Et bien que les États-Unis prétendent aider l’armée colombienne afin de soumettre les zones de lutte contre les drogues, il est en fait évident que les régions doivent être soumises à l’exploitation par les multinationales (principalement des États-Unis et du Canada) dans les industries extractives. Pas étonnant alors que les commandants américains opéreront depuis la base de Tibu en Colombie, laquelle abrite de vastes ressources de palme et de pétrole brut. En prime, Tibu est sur la frontière vénézuélienne, permettant aux États-Unis et à la Colombie d’intimider le Vénézuela et son Président, Hugo Chavez.

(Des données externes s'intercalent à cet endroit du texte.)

Lemma block_key_inj l l' s s' :
  0 <= l -> 0 <= l' ->
  block_key l (String "." s) = block_key l' (String "." s') ->
  l = l' /\ s = s'.
Proof.
  intros Hl Hl' H. rewrite !block_key_unfold in H.
  apply (inj (String.app "h3.blocks.")) in H.
  apply dot_split_inj in H as [H ->]; auto using pretty_Z_no_dot.
  by apply (inj pretty) in H.
Qed.

Lemma block0_norm1_block_key x : block0_norm1 x = block_norm1 0 x.
Proof. destruct x; by vm_compute. Qed.

(** X15. Lines 101-125 on a legacy checkpoint of a model of the tables, with
    whatever other parameters it has, as long as no key starts with
    ["h3."]: the result has, under the names of the destination, the final
    norm with the tensors of [norm2] of the last layer, [norm2] of every
    layer with those of its [norm1], [norm1] of every layer but the first
    with those of [norm2] of the layer before, and [norm1] of the first
    layer with those of ["backbone.ln_0"]. *)
Theorem rewrite_state_dict_legacy
    (keys : gmap string V -> list string) (model_name : string) config sd :
  let L := num_hidden_layers config in
  get_h3_config model_name = Ok config ->
  legacy_layout L sd ->
  (forall k, is_Some (sd !! k) -> startswith k "h3." = false) ->
  (forall d, enumerates (keys d) d) ->
  exists out,
    rewrite_state_dict keys model_name sd = Ok out
    /\ (forall x, out !! final_layernorm x = sd !! norm2 (L - 1) x)
    /\ (forall l x, 0 <= l < L -> out !! block_norm2 l x = sd !! norm1 l x)
    /\ (forall l x, 0 < l < L ->
          out !! block_norm1 l x = sd !! norm2 (l - 1) x)
    /\ (forall x, out !! block_norm1 0 x = sd !! ln_0 x).
Proof.
  intros L Hcfg Hsd Hno Hkeys.
  destruct (get_h3_config_Ok _ _ Hcfg) as (_ & HL & _).
  destruct (reindex_norms_spec L sd HL Hsd)
    as (mid & Hrun & Hf & H2 & H1 & H0 & Hgone & Hframe & _).
  unfold rewrite_state_dict. rewrite Hcfg, bind_Ok.
  rewrite update_state_dict_legacy
    by exact (legacy_layout_ln_0 L sd weight Hsd).
  fold L. rewrite Hrun, bind_Ok.
  assert (forall k, is_Some (mid !! k) -> startswith k "h3." = true ->
          exists y, k = block0_norm1 y) as Hh3.
  { intros k Hk Hpre.
    destruct (decide (k = block0_norm1 weight)) as [->|Hw]; [by eexists|].
    destruct (decide (k = block0_norm1 bias)) as [->|Hb]; [by eexists|].
    rewrite Hframe in Hk.
    - apply Hno in Hk. congruence.
    - intros x. split; [|split].
      + intros ->. by destruct x.
      + intros ->. by destruct x.
      + by destruct x.
    - intros l x Hl. split; intros ->; unfold norm1, norm2 in Hpre;
        by rewrite layer_key_not_h3 in Hpre. }
  destruct (convert_state_dict_sound mid (keys mid) (Hkeys mid))
    as (out & Hout & _).
  destruct (Hkeys mid) as [Hnd Hks].
  assert (forall k0,
            is_Some (mid !! k0) ->
            (forall k, is_Some (mid !! k) ->
               rename_key k = rename_key k0 -> k = k0) ->
            out !! rename_key k0 = mid !! k0) as Huse.
  { intros k0 Hk0 Huniq.
    apply (convert_state_dict_unique k0 (keys mid) mid out);
      [done|by apply Hks| |done].
    intros k Hk. apply Huniq. by apply Hks. }
  assert (forall l s, 0 <= l -> is_Some (mid !! block_key l (String "." s)) ->
            l = 0 /\ exists y, String "." s
                               = match y with
                                 | weight => ".norm1.weight"
                                 | bias => ".norm1.bias"
                                 end) as Hblock.
  { intros l s Hl Hk.
    destruct (Hh3 _ Hk (block_key_h3 _ _)) as [y Hy].
    rewrite block0_norm1_block_key in Hy. unfold block_norm1 in Hy.
    destruct y; apply block_key_inj in Hy as [-> ->]; try done.
    - split; [done|]. by exists weight.
    - split; [done|]. by exists bias. }
  exists out. split; [done|]. split; [|split; [|split]].
  - intros x.
    assert (rename_key (ln_f x) = final_layernorm x) as E by (by destruct x).
    rewrite <-Hf, <-E. apply Huse.
    + rewrite Hf. apply (legacy_layout_norm2 L); [done|lia].
    + intros k Hk Heq. rewrite E in Heq.
      apply rename_key_final_preimage in Heq as [->| ->]; [|done].
      destruct (Hh3 _ Hk) as [y Hy]; [by destruct x|].
      by destruct x, y.
  - intros l x Hl.
    assert (rename_key (norm2 l x) = block_norm2 l x) as E.
    { unfold norm2, block_norm2.
      destruct x; (apply rename_key_layer_key; [lia|done]). }
    rewrite <-H2 by done. rewrite <-E. apply Huse.
    + rewrite H2 by done. by apply (legacy_layout_norm1 L).
    + intros k Hk Heq. rewrite E in Heq. unfold block_norm2, norm2 in *.
      destruct x.
      * assert (k = block_key l ".norm2.weight"
                \/ k = layer_key l ".norm2.weight") as [-> | ->]
          by (apply rename_key_block_key_preimage; [lia|done..]); [|done].
        destruct (Hblock l "norm2.weight" ltac:(lia) Hk) as [_ [[] ?]]; done.
      * assert (k = block_key l ".norm2.bias"
                \/ k = layer_key l ".norm2.bias") as [-> | ->]
          by (apply rename_key_block_key_preimage; [lia|done..]); [|done].
        destruct (Hblock l "norm2.bias" ltac:(lia) Hk) as [_ [[] ?]]; done.
  - intros l x Hl.
    assert (rename_key (norm1 l x) = block_norm1 l x) as E.
    { unfold norm1, block_norm1.
      destruct x; (apply rename_key_layer_key; [lia|done]). }
    rewrite <-H1 by done. rewrite <-E. apply Huse.
    + rewrite H1 by done. apply (legacy_layout_norm2 L); [done|lia].
    + intros k Hk Heq. rewrite E in Heq. unfold block_norm1, norm1 in *.
      destruct x.
      * assert (k = block_key l ".norm1.weight"
                \/ k = layer_key l ".norm1.weight") as [-> | ->]
          by (apply rename_key_block_key_preimage; [lia|done..]); [|done].
        destruct (Hblock l "norm1.weight" ltac:(lia) Hk) as [? _]. lia.
      * assert (k = block_key l ".norm1.bias"
                \/ k = layer_key l ".norm1.bias") as [-> | ->]
          by (apply rename_key_block_key_preimage; [lia|done..]); [|done].
        destruct (Hblock l "norm1.bias" ltac:(lia) Hk) as [? _]. lia.
  - intros x. rewrite <-block0_norm1_block_key, <-H0.
    assert (rename_key (block0_norm1 x) = block0_norm1 x) as E by (by destruct x).
    rewrite <-E at 1. apply Huse.
    + rewrite H0. by apply (legacy_layout_ln_0 L).
    + intros k Hk Heq. rewrite E in Heq.
      apply rename_key_block0_preimage in Heq as [->| ->]; [done|].
      destruct (Hgone x) as [Hx _]. rewrite Hx in Hk. by destruct Hk.
Qed.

L’aide des Etats-Unis comprendra l’aide à la Colombie avec « sa propre version de l’armée américaine du Joint Special Operations Command pour mener des missions hunt-and-kill (2), » visant à nouveau exclusivement les rebelles FARC d’extrême gauche et non les groupes paramilitaires d’extrême droite qui sont alignés avec l’État colombien et qui sont responsables de la plupart des abus des droits de l’Homme en Colombie. En effet, comme l’explique une bonne analyse par Susana Pimiento et John Lindsay-Poland du Fellowship of Reconciliation :

La participation dans une telle campagne militaire U.S. agressive pourrait saper les tentatives potentielles de négocier un règlement du conflit armé, qui connaît un soutien croissant en Colombie. La campagne qui apparemment ne cible pas les successeurs des groupes paramilitaires, est également susceptible de bénéficier à ces groupes qui continuent de commettre des atteintes aux droits de l’Homme, à se livrer au trafic de drogue et à opérer dans plus de 400 communes de 31 États colombiens, selon un rapport publié par l’Institut de Développement et de la Paix, INDEPAZ.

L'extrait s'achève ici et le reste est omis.